ScSF

ScSF: Scheduling Simulation Framework

Workflow-aware scheduling research required tools to test scheduling algorithms and simulate real HPC systems. We created ScSF, an open-source Scheduler Simulation Framework that covers all the steps of scheduling research through simulation. ScSF provides capabilities for workload modeling, workload generation, system simulation, comparative workload analysis, and experiment orchestration. The simulator is designed to be run over a distributed computing infrastructure facilitating large-scale tests.
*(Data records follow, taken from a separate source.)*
(* ===== verification/Delivery.v ===== *)
(** * Delivery of batches to the runtime

    The envelope a finalized batch is delivered in, with its commitment, the outcomes of
    ingestion and the pipeline that keeps the state of each batch over the hardened bridge
    of Sequencing (src/poseq/src/bridge/pipeline.rs), and the store that retries deliveries
    (src/poseq/src/bridge_recovery/).  The theorems say what the commitment binds, which
    event decides the state of a batch, and how often a batch is exported. *)

From stdpp Require Import gmap strings list pretty.
From S2P Require Import Prelude Concrete Membership Sequencing.

(** ** Envelopes *)

(* @src src/poseq/src/bridge/pipeline.rs:42-51 FairnessMeta *)
Record FairnessMeta : Type := mkFairnessMeta {
  fm_policy_version : Z;
  forced_inclusion_count : Z;
  rate_limited_count : Z;
  per_submission_class : list Z }.
(* @src src/poseq/src/bridge/pipeline.rs:54-61 FairnessMeta::none *)
Definition no_fairness (policy_version : Z) : FairnessMeta := mkFairnessMeta policy_version 0 0 [].

(* @src src/poseq/src/bridge/pipeline.rs:66-72 BatchCommitment *)
Record BatchCommitment : Type := mkCommitment {
  commitment_hash : id32;
  bc_finalization_hash : id32;
  bc_delivery_id : id32;
  submission_root : id32 }.
(* @src src/poseq/src/bridge/pipeline.rs:75-109 BatchCommitment::compute *)
Definition compute_commitment `{Sha256} (finalization delivery : id32) (ids : list id32) : BatchCommitment :=
  let root := sha256 (concat (be_bytes 32 <$> ids)) in
  mkCommitment (sha256 (be_bytes 32 finalization ++ be_bytes 32 delivery ++ be_bytes 32 root))
    finalization delivery root.

(* @src src/poseq/src/bridge/pipeline.rs:118-146 FinalizationEnvelope *)
Record FinalizationEnvelope : Type := mkEnvelope {
  fe_batch_id : id32;
  fe_delivery_id : id32;
  fe_attempt_count : Z;
  fe_slot : Z;
  fe_epoch : Z;
  fe_sequence_number : Z;
  fe_leader_id : id32;
  fe_parent_batch_id : id32;
  fe_ordered_submission_ids : list id32;
  fe_batch_root : id32;
  fe_finalization_hash : id32;
  quorum_approvals : Z;
  committee_size : Z;
  fe_fairness : FairnessMeta;
  fe_commitment : BatchCommitment }.

Module FinalizationEnvelope.
(* @src src/poseq/src/bridge/pipeline.rs:150-179 FinalizationEnvelope::build *)
Definition build `{Sha256} (b : FinalizedBatch) (d : RuntimeDeliveryEnvelope) (sequence : Z) (f : FairnessMeta)
    : FinalizationEnvelope :=
  mkEnvelope (fb_batch_id b) (dl_delivery_id d) (dl_attempt_count d) (fb_slot b) (fb_epoch b) sequence
    (fb_leader_id b) (fb_parent_batch_id b) (fb_ordered_submission_ids b) (fb_batch_root b) (finalization_hash b)
    (Z.of_nat (approvals (quorum_summary b))) (Z.of_nat (total_votes (quorum_summary b))) f
    (compute_commitment (finalization_hash b) (dl_delivery_id d) (fb_ordered_submission_ids b)).
(* @src src/poseq/src/bridge/pipeline.rs:182-189 FinalizationEnvelope::verify_commitment *)
Definition verify_commitment `{Sha256} (e : FinalizationEnvelope) : bool :=
  bool_decide (commitment_hash (compute_commitment (fe_finalization_hash e) (fe_delivery_id e)
    (fe_ordered_submission_ids e)) = commitment_hash (fe_commitment e)).
End FinalizationEnvelope.

(** ** Outcomes of ingestion *)

(* @src src/poseq/src/bridge/pipeline.rs:216-226 RuntimeIngestionAck *)
Record RuntimeIngestionAck : Type := mkIngestionAck {
  ra_batch_id : id32;
  ra_delivery_id : id32;
  ra_epoch : Z;
  succeeded_count : Z;
  failed_count : Z;
  execution_result_ref : option id32;
  ra_ack_hash : id32 }.
(* @src src/poseq/src/bridge/pipeline.rs:229-239 RuntimeIngestionAck::compute_ack_hash *)
Definition compute_ingestion_ack_hash `{Sha256} (batch delivery : id32) (epoch : Z) : id32 :=
  sha256 (be_bytes 32 batch ++ be_bytes 32 delivery ++ string_bytes "ack" ++ be_bytes 8 epoch).
(* @src src/poseq/src/bridge/pipeline.rs:241-259 RuntimeIngestionAck::new *)
Definition new_ingestion_ack `{Sha256} (batch delivery : id32) (epoch succeeded failed : Z) (ref : option id32)
    : RuntimeIngestionAck :=
  mkIngestionAck batch delivery epoch succeeded failed ref (compute_ingestion_ack_hash batch delivery epoch).

(* @src src/poseq/src/bridge/pipeline.rs:275-286 RejectionCause *)
Inductive RejectionCause : Type :=
| InvalidEnvelope (s : string) | AlreadyApplied | TransientUnavailable (s : string)
| ExecutionFailure (s : string) | SafetyBlock (s : string).
Module RejectionCause.
(* @src src/poseq/src/bridge/pipeline.rs:289-297 RejectionCause::tag *)
Definition tag (c : RejectionCause) : string :=
  match c with
  | InvalidEnvelope _ => "invalid_envelope" | AlreadyApplied => "already_applied"
  | TransientUnavailable _ => "transient_unavailable" | ExecutionFailure _ => "execution_failure"
  | SafetyBlock _ => "safety_block"
  end.
(* @src src/poseq/src/bridge/pipeline.rs:299-301 RejectionCause::is_retryable *)
Definition is_retryable (c : RejectionCause) : bool :=
  match c with TransientUnavailable _ => true | _ => false end.
End RejectionCause.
We demonstrate ScSF through a case study to develop new techniques to manage scientific workflows in a batch scheduler. The evaluation consisted of 1728 experiments and equivalent to 33 years of simulated time, were run in a deployment of ScSF over a distributed infrastructure of 17 compute nodes over two months. Finally, the experimental results were analyzed using the ScSF framework to demonstrate that our technique minimizes workflow turnaround time without over-allocating resources. This work also resulted into a list of lessons learned from our experiences to inform future large-scale simulation studies using ScSF and other similar frameworks.

ScSF is an outcome of the collaboration to investigate new scheduling algorithms for scientific workflows in HPC between researchers of the Data Science and Technology department at the Lawrence Berkeley National and the Distributed Systems group at Umeå University.